Besides swallowing difficulties, nursing home residents are affected by a variety of risk factors, including recent hospitalisations [11], pressure ulcers [11], dementia [12], and functional impairment [12]. These risk factors can contribute to decreased energy and protein intake, increased dietary requirements and therefore, deficiencies [13]. In clinical practice, fortification of food and oral nutritional supplements (ONS) are used to improve dietary intake [14]. To adequately address nutritional problems and needs, guidelines recommend the individualisation of interventions [15].
In hospital patients at nutritional risk, individualised nutritional support increased dietary intake, improved quality of life and lowered the risk of adverse clinical outcomes [16]. Studies in nursing home residents so far examined the effects of individualised interventions mainly within multicomponent strategies (for example nutrition in combination with group exercises, oral care, or occupational therapy), but not the effects of individualised nutritional interventions alone [17,18,19].
Accordingly, we first developed an individualised approach to tackle malnutrition in nursing home residents by combining optically optimized reshaped texture-modified meals with three supplement modules according to individual dietary requirements [20]. The aim of the present pre-post intervention study was to examine the effects of this individualised concept on dietary intake, body weight, handgrip strength and quality of life in nursing home residents with (risk of) malnutrition.
Materials and methods
Study design
This prospective study was conducted in two nursing homes from the same municipal provider producing meals in one central kitchen. In a pre-post design, residents received 6 weeks of usual care (Phase 1) followed by 6 weeks of individualised nutritional intervention (Phase 2) (Fig. 1). Kitchen and nursing staff were trained in the last weeks of phase 1 to implement the intervention from week 7. The trial was registered at drks.de (DRKS00017584).
Ethical statement
The study was in accordance with the Declaration of Helsinki about ethical principles for medical research. Approval was given by the ethics committee of Friedrich-Alexander-Universität Erlangen-Nürnberg (Reference: 71_19 B). All participants or their legal representatives provided written informed consent.
Participants
All residents living permanently in the nursing homes were screened for (risk of) malnutrition by nursing staff supported by research associates. Malnutrition was defined according to the Mini Nutritional Assessment-Short Form (MNA-SF) ≤ 7 points [21, 22]. Risk of malnutrition was identified either by MNA-SF 8–11 points and a reduced score in at least one of the following MNA-SF questions: decreased food intake (A, < 2 points), unintentional weight loss (B, < 3 points), psychological stress or acute disease (D, < 2 points) and/or low Body Mass Index (BMI, F, < 3 points) [21]; or by receiving texture-modified diet and a reduced score in one of the described MNA-SF questions.

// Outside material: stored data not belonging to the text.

(** The final [u]: keys of the Kitty protocol. *)
Definition kitty_key (sequence body : bytes) : Event :=
  let parsed :=
    fields ← split_fields 3 body SEMICOLON;
    first ← fields !! 0%nat;
    key_fields ← split_fields 3 first COLON;
    number_field ← key_fields !! 0%nat;
    key_number ← parse_unsigned number_field;
    shifted ← alternate_key key_fields 1;
    base ← alternate_key key_fields 2;
    '(modifiers, action) ←
      (match fields !! 1%nat with
       | None => Some (0, KeyActions.PRESS)
       | Some field => parse_modifiers_and_action field
       end);
    text ← kitty_text fields;
    Some (key_number, shifted, base, modifiers, action, text) in
  match parsed with
  | None => malformed sequence
  | Some (key_number, shifted, base, modifiers, action, text) =>
      if key_number =? 0 then
        if bool_decide (text = []) then malformed sequence else EText {| utf8 := text |}
      else
        match protocol_key_code key_number with
        | None => unsupported sequence
        | Some k =>
            EKey {| key := k; key_modifiers := modifiers; key_action := action;
                    shifted_key := shifted; base_layout_key := base; key_text := text |}
        end
  end.

Definition response (kind : TerminalResponseKind) (v : Z) (data : bytes) : Event :=
  EResponse {| response_kind := kind; response_value := v; response_bytes := data |}.

(** The final [~]: numbered keys. *)
Definition tilde_key (sequence body : bytes) : Event :=
  match split_fields 3 body SEMICOLON with
  | Some (first :: rest) =>
      match parse_unsigned first with
      | None => malformed sequence
      | Some key_number =>
          match rest with
          | [second; third] =>
              if key_number =? 27 then
                match parse_modifiers_and_action second, parse_unsigned third ≫= protocol_key_code with
                | Some (modifiers, action), Some k => EKey (plain_key k modifiers action)
                | _, _ => malformed sequence
                end
              else unsupported sequence
          | [second] =>
              match tilde_named_key key_number with
              | None => unsupported sequence
              | Some named =>
                  match parse_modifiers_and_action second with
                  | None => malformed sequence
                  | Some (modifiers, action) => EKey (plain_key (NamedCode named) modifiers action)
                  end
              end
          | _ => unsupported sequence
          end
      end
  | _ => malformed sequence
  end.

(** A letter key with its fields. *)
Definition letter_key (sequence body : bytes) (named : NamedKey) : Event :=
  match parse_letter_key_fields body with
  | None => malformed sequence
  | Some (modifiers, action) => EKey (plain_key (NamedCode named) modifiers action)
  end.

Definition parse_csi (sequence : bytes) : Event :=
  let final := final_byte sequence in
  let body := sequence_body sequence in
  if final =? 117 then
    match body with
    | 63 :: rest =>
        match parse_unsigned rest with
        | None => malformed sequence
        | Some flags => response ResponseKinds.KITTY_KEYBOARD_FLAGS flags []
        end
    | c :: _ =>
        if (c =? 62) || (c =? 60) then response ResponseKinds.KITTY_KEYBOARD_FLAGS 0 sequence
        else kitty_key sequence body
    | [] => kitty_key sequence body
    end
  else if final =? 126 then tilde_key sequence body
  else
    match body, csi_final_key final with
    | _ :: _, Some named => letter_key sequence body named
    | _, _ =>
        if (final =? 69) && negb (bool_decide (body = [])) then letter_key sequence body NamedKeys.KEYPAD_BEGIN
        else if final =? 82 then
          match split_fields 2 body SEMICOLON with
          | Some [first; second] =>
              match parse_unsigned first, parse_unsigned second with
              | Some row, Some _ => response ResponseKinds.CURSOR_POSITION row second
              | _, _ => malformed sequence
              end
          | _ => malformed sequence
          end
        else if final =? 99 then response ResponseKinds.DEVICE_ATTRIBUTES 0 sequence
        else if (final =? 121) && bool_decide (36 ∈ body) then response ResponseKinds.MODE_REPORT 0 sequence
        else unsupported sequence
    end.
Definition with_paste (w : World) (candidate : bytes) (in_progress discarding : bool) (count : Z) : World :=
  let d := dec w in
  {| dec := {| limits := limits d; buffer := buffer d; offset := offset d; input_trie := input_trie d;
       trie_cursor := trie_cursor d; active_action_node := active_action_node d;
       active_sequence := active_sequence d; paste_candidate := candidate;
       paste_end_sequence := paste_end_sequence d; paste_in_progress := in_progress;
       paste_discarding := discarding; paste_bytes := count;
       next_timeout_generation := next_timeout_generation d; pending_timeout := pending_timeout d |};
     events := events w |}.

Definition with_timeout (w : World) (generation : Z) (pending : option Z) : World :=
  let d := dec w in
  {| dec := {| limits := limits d; buffer := buffer d; offset := offset d; input_trie := input_trie d;
       trie_cursor := trie_cursor d; active_action_node := active_action_node d;
       active_sequence := active_sequence d; paste_candidate := paste_candidate d;
       paste_end_sequence := paste_end_sequence d; paste_in_progress := paste_in_progress d;
       paste_discarding := paste_discarding d; paste_bytes := paste_bytes d;
       next_timeout_generation := generation; pending_timeout := pending |};
     events := events w |}.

Exclusion criteria were age < 65 years, enteral or parenteral nutrition, acute illness, terminal stage of life (according to nurses’ estimation) and BMI ≥ 30 kg/m2.
Usual nutritional care
Usual nutritional care is described in detail in Supplement Fig. S1 and in previous publications [20, 23]. Briefly, residents received three main meals (breakfast, lunch and dinner) and additional snacks, delivered from the central kitchen. Breakfast and dinner were based on bread and pastries, butter, cold cuts, cheese, jam (for breakfast) and daily specials (e.g., pickled salad, fish; for dinner). Residents with chewing and/or swallowing difficulties received porridge. For dinner, an additional soup could be ordered. If desired, residents received yoghurt. For lunch, residents could choose their meals weekly out of three menu lines (one vegetarian), consisting of soup, main course and dessert. Two menu lines were offered in texture-modified form. Between main meals, snacks were offered (e.g., yoghurt, fruit and pastries). Additionally, residents could consume meals and snacks brought by family and friends. Water and juice were freely available at all times. For breakfast and during the afternoon snack, coffee and tea was provided.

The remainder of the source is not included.